Ross Pearson was with Star Energy (mkt cap. £12mm) until December 2023. He appears to have jumped out of the fire into the frying pan.
Yes, Bubblepoint. And the only new info was that geothermal is back on the stove. Miles back. Mr. Herbert was OK, he’d probably written the presentation but Comrade Zielicki, drafted in presumably to speak for Carlos, seemed not to have thought much about it, sort of, in advance. The new management has reversed course on dilution. Any new spending once the small loan surplus is exhausted will be paid for in shares. Then off they’ll go, chasing more unicorns round Poundland for all they’re worth - you saw the pictures, now here’s the bill. By the way, we may need a share consolidation when the price reaches 0.22p. Well, if you want a market cap. of £100mm.+, you’ll have to pay for it, won’t you?
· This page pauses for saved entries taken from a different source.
(* ===== verification/Maintenance.v ===== *)
(** * Worker maintenance jobs ([src/vgen/gateway/repository.py])

    The life cycle of a maintenance job: created from a signed intent, committed
    when its artifact is uploaded, claimed by the worker under a session and a
    fencing token, kept alive, completed or cancelled.  Each operation is the
    whole repository method. *)

From S2P Require Import Prelude Python Errors Metadata Schema Store Capability Access Scheduler Fleet.
From S2P Require Import Bytes Encoding Signing Grants.

Open Scope Z_scope.

Definition _MAINTENANCE_KINDS : list string :=
  ["worker_update"; "model_install"; "capability_install"; "node_pack_install"].

Definition job_kind_of (s : string) : option job_kind :=
  List.find (fun k => String.eqb (job_kind_str k) s)
    [KWorkerUpdate; KModelInstall; KCapabilityInstall; KNodePackInstall].

Definition _ARTIFACT_MAINTENANCE_KINDS (k : job_kind) : bool :=
  match k with KModelInstall => false | _ => true end.

Definition _MAINTENANCE_LEASE_STATES : job_state -> bool := job_leased.

(** Constraints of the maintenance tables. *)
Definition jobs_ok (d : db) (r : job_row) : bool :=
  negb (has_key mj_id (worker_maintenance_jobs d) (mj_id r)) &&
  has_key w_id (workers d) (mj_worker_id r) && has_key br_id (brokers d) (mj_broker_id r) &&
  has_key u_id (users d) (mj_issued_by_user_id r) &&
  has_key dv_id (devices d) (mj_issued_by_device_id r) &&
  negb (job_active (mj_state r) &&
        existsb (fun j => (mj_worker_id j =d mj_worker_id r) && (mj_dedupe_key j =d mj_dedupe_key r) &&
                          job_active (mj_state j)) (worker_maintenance_jobs d)).

Definition job_artifacts_ok (d : db) (r : job_artifact_row) : bool :=
  negb (has_key mf_id (maintenance_artifacts d) (mf_id r)) &&
  negb (has_key mf_job_id (maintenance_artifacts d) (mf_job_id r)) &&
  has_key mj_id (worker_maintenance_jobs d) (mf_job_id r) &&
  _ARTIFACT_MAINTENANCE_KINDS (mf_kind r) && (0 <? mf_expected_size r).

Definition receipts_ok (d : db) (r : receipt_row) : bool :=
  negb (has_key (fun x => (mr_device_id x, mr_nonce x)) (maintenance_intent_receipts d)
          (mr_device_id r, mr_nonce r)) &&
  has_key dv_id (devices d) (mr_device_id r) &&
  has_key mj_id (worker_maintenance_jobs d) (mr_job_id r).

Definition nonce_key (r : nonce_row) : string * (string * string) :=
  (rn_principal_type r, (rn_principal_id r, rn_nonce r)).

(** What callers see of a job: its row without the deduplication key and the
    session, its JSON columns decoded, and its artifact. *)
Record job_view := MkJobView {
  jv_job : job_row;
  jv_spec : json;
  jv_authorization : option json;
  jv_progress : json;
  jv_result : option json;
  jv_artifact : option job_artifact_row
}.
I didn’t take part but did the Directors who said the shares were worth 5x their current value say how many they were buying?
Schadenfreude.
Ocelot: that purchase of 10% of the outstanding shares on behalf of the EBT, in order to get the recent resolutions through, was a paper transaction. It was financed by a loan from the trustees. What are the chances they’ll be cancelled in the event of insolvency?
Asimpleinvestor: yes, quite. I dare say they’ve tried to raise money through asset sales but been given the horse’s laugh wherever they’ve pitched up. They’re in an extremely miserable situation, other than that the owners of the company are continuing to pay their generous salaries and emoluments.
Bubblepoint: I haven’t noticed an improvement under the new management. It still seems that it’s being groomed either for a very cheap takeover or the even cheaper exercise of their loan covenants. Tomorrow evening’s presentation should be interesting. I wonder if anyone will have asked what the total cost of the sidetrack was, or what are the terms of the Trafigura offtake agreement and the replacement for the Mercuria forward contracts. Or why it has been unnecessary for the apparent concert party of Aleph, Kemexon, Knowe etc. to make a formal bid for Angus.
Dear oh dear, GSA Capital Partners really don’t fancy the prospects here very much, do they?odd that they’re involved, really, it’s a tiny position by their standards. Possibly a fund manager having some fun on his personal account.